Stored data entries:
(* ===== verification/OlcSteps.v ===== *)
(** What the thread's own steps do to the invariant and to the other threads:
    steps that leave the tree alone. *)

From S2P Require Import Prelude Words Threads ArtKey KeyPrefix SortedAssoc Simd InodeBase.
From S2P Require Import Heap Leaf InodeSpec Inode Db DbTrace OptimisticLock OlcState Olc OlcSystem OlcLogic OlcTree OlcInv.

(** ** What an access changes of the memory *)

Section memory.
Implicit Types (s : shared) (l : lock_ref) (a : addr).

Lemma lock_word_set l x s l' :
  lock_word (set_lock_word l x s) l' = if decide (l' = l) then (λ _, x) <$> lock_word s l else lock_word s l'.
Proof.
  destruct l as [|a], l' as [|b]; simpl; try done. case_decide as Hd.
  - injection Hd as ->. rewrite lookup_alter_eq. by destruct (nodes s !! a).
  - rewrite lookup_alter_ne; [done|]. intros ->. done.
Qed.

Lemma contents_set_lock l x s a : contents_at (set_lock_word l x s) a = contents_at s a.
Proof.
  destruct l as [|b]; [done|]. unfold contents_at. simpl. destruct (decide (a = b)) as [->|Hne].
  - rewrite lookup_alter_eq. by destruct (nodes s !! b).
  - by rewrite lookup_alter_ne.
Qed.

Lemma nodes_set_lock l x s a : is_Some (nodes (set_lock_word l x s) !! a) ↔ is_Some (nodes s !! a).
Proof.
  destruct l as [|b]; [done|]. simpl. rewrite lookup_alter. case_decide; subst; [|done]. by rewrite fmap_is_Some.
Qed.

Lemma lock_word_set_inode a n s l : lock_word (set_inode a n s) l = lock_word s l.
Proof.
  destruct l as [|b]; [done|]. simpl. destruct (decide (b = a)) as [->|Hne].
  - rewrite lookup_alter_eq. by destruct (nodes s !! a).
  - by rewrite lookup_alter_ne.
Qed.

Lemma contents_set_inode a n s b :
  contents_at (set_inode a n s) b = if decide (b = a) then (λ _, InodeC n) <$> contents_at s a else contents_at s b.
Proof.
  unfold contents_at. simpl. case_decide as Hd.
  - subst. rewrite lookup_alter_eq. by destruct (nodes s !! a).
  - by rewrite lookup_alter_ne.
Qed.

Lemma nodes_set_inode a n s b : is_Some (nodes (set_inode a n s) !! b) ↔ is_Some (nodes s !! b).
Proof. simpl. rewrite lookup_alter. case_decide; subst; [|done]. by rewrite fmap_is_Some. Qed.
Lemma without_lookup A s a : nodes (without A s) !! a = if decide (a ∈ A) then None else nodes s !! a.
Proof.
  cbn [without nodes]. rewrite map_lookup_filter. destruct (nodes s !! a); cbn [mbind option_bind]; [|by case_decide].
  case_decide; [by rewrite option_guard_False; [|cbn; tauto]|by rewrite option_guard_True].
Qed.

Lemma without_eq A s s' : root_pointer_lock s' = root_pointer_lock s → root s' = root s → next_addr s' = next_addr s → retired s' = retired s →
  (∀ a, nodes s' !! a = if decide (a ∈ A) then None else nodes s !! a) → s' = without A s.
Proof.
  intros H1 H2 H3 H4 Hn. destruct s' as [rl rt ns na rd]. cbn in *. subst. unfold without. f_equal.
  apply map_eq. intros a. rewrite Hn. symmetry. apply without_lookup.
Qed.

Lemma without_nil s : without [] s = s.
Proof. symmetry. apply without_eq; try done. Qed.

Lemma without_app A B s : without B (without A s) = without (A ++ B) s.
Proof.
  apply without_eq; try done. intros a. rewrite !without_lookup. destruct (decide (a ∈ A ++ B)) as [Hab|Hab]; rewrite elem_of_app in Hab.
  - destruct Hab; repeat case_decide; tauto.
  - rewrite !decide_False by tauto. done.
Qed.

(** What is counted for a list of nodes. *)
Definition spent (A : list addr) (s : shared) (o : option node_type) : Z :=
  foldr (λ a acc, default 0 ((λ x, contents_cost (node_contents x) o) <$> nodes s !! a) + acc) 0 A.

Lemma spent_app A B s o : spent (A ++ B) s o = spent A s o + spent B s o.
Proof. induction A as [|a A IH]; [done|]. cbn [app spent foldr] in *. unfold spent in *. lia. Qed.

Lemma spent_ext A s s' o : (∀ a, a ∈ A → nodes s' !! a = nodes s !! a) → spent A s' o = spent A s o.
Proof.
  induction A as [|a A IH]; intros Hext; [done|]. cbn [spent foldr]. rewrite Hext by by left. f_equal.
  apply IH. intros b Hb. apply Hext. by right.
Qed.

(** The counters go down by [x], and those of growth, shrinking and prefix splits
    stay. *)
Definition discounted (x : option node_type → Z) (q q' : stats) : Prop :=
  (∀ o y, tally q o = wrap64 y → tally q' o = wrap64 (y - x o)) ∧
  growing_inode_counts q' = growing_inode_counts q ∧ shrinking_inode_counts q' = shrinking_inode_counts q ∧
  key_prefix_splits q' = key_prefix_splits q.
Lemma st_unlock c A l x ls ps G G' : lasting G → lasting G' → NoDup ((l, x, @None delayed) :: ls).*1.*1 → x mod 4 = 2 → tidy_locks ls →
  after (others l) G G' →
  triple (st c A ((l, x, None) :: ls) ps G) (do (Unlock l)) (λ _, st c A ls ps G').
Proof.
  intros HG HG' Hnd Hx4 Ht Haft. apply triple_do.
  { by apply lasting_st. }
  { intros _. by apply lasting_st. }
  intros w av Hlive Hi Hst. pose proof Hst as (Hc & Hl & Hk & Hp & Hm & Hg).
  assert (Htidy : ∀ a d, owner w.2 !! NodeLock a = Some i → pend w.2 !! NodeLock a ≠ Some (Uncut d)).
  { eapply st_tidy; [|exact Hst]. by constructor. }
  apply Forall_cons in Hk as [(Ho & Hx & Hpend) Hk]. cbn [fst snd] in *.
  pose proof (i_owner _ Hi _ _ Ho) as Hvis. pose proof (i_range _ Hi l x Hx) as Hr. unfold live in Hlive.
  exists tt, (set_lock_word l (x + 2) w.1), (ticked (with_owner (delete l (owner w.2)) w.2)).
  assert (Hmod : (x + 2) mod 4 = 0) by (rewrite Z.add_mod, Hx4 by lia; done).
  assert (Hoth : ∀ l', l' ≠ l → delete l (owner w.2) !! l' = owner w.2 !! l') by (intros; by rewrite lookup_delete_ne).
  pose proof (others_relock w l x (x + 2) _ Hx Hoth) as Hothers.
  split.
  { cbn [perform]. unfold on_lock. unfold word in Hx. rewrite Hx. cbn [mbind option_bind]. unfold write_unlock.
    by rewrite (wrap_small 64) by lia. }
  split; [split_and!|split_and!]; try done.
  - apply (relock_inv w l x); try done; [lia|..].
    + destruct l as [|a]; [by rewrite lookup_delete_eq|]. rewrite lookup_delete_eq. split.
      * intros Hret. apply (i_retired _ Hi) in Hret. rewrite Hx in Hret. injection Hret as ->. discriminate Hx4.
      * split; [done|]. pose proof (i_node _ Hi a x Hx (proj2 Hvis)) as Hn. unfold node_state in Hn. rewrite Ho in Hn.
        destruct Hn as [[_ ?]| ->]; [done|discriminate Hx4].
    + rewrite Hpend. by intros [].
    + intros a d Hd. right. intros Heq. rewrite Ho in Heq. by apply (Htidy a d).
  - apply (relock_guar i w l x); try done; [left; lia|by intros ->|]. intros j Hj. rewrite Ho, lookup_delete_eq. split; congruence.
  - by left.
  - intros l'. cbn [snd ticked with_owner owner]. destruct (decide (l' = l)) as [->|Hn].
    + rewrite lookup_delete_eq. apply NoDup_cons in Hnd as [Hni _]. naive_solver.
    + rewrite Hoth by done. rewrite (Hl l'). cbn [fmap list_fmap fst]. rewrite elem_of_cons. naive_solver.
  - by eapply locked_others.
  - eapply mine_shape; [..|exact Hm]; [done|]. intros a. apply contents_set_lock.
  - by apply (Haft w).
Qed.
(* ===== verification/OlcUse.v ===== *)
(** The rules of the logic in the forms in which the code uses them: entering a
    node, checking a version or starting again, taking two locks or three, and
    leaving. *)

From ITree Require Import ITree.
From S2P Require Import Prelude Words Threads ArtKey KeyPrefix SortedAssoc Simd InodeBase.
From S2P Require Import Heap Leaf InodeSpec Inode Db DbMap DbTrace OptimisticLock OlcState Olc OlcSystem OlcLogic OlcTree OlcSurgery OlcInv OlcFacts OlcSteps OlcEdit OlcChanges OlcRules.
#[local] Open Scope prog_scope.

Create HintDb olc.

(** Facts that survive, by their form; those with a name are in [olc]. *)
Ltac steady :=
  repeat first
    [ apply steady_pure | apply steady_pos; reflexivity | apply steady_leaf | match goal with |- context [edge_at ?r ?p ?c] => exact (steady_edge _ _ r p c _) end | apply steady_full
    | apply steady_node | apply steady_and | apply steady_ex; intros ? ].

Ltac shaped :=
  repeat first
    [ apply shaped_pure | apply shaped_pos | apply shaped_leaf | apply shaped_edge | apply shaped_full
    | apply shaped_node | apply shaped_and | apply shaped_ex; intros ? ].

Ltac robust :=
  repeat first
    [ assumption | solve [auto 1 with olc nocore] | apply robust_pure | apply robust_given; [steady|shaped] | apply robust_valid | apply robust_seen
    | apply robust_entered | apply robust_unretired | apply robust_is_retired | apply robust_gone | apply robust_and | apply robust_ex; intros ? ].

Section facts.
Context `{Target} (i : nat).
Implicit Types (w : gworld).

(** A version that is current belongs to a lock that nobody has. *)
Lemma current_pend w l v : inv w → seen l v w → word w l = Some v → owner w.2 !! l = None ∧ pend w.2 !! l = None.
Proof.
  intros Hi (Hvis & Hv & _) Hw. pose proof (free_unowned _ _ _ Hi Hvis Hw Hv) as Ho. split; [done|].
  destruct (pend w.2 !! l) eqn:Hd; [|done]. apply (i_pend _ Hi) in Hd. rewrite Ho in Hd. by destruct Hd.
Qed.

» GOAL OF THE EXERCISE: Your answer should be the lines above, from the line containing "by rewrite (wrap_small" up to and including the line containing "(Htidy a d).", reproduced exactly and with nothing else.

» EXERCISE ANSWER:
    by rewrite (wrap_small 64) by lia. }
  split; [split_and!|split_and!]; try done.
  - apply (relock_inv w l x); try done; [lia|..].
    + destruct l as [|a]; [by rewrite lookup_delete_eq|]. rewrite lookup_delete_eq. split.
      * intros Hret. apply (i_retired _ Hi) in Hret. rewrite Hx in Hret. injection Hret as ->. discriminate Hx4.
      * split; [done|]. pose proof (i_node _ Hi a x Hx (proj2 Hvis)) as Hn. unfold node_state in Hn. rewrite Ho in Hn.
        destruct Hn as [[_ ?]| ->]; [done|discriminate Hx4].
    + rewrite Hpend. by intros [].
    + intros a d Hd. right. intros Heq. rewrite Ho in Heq. by apply (Htidy a d).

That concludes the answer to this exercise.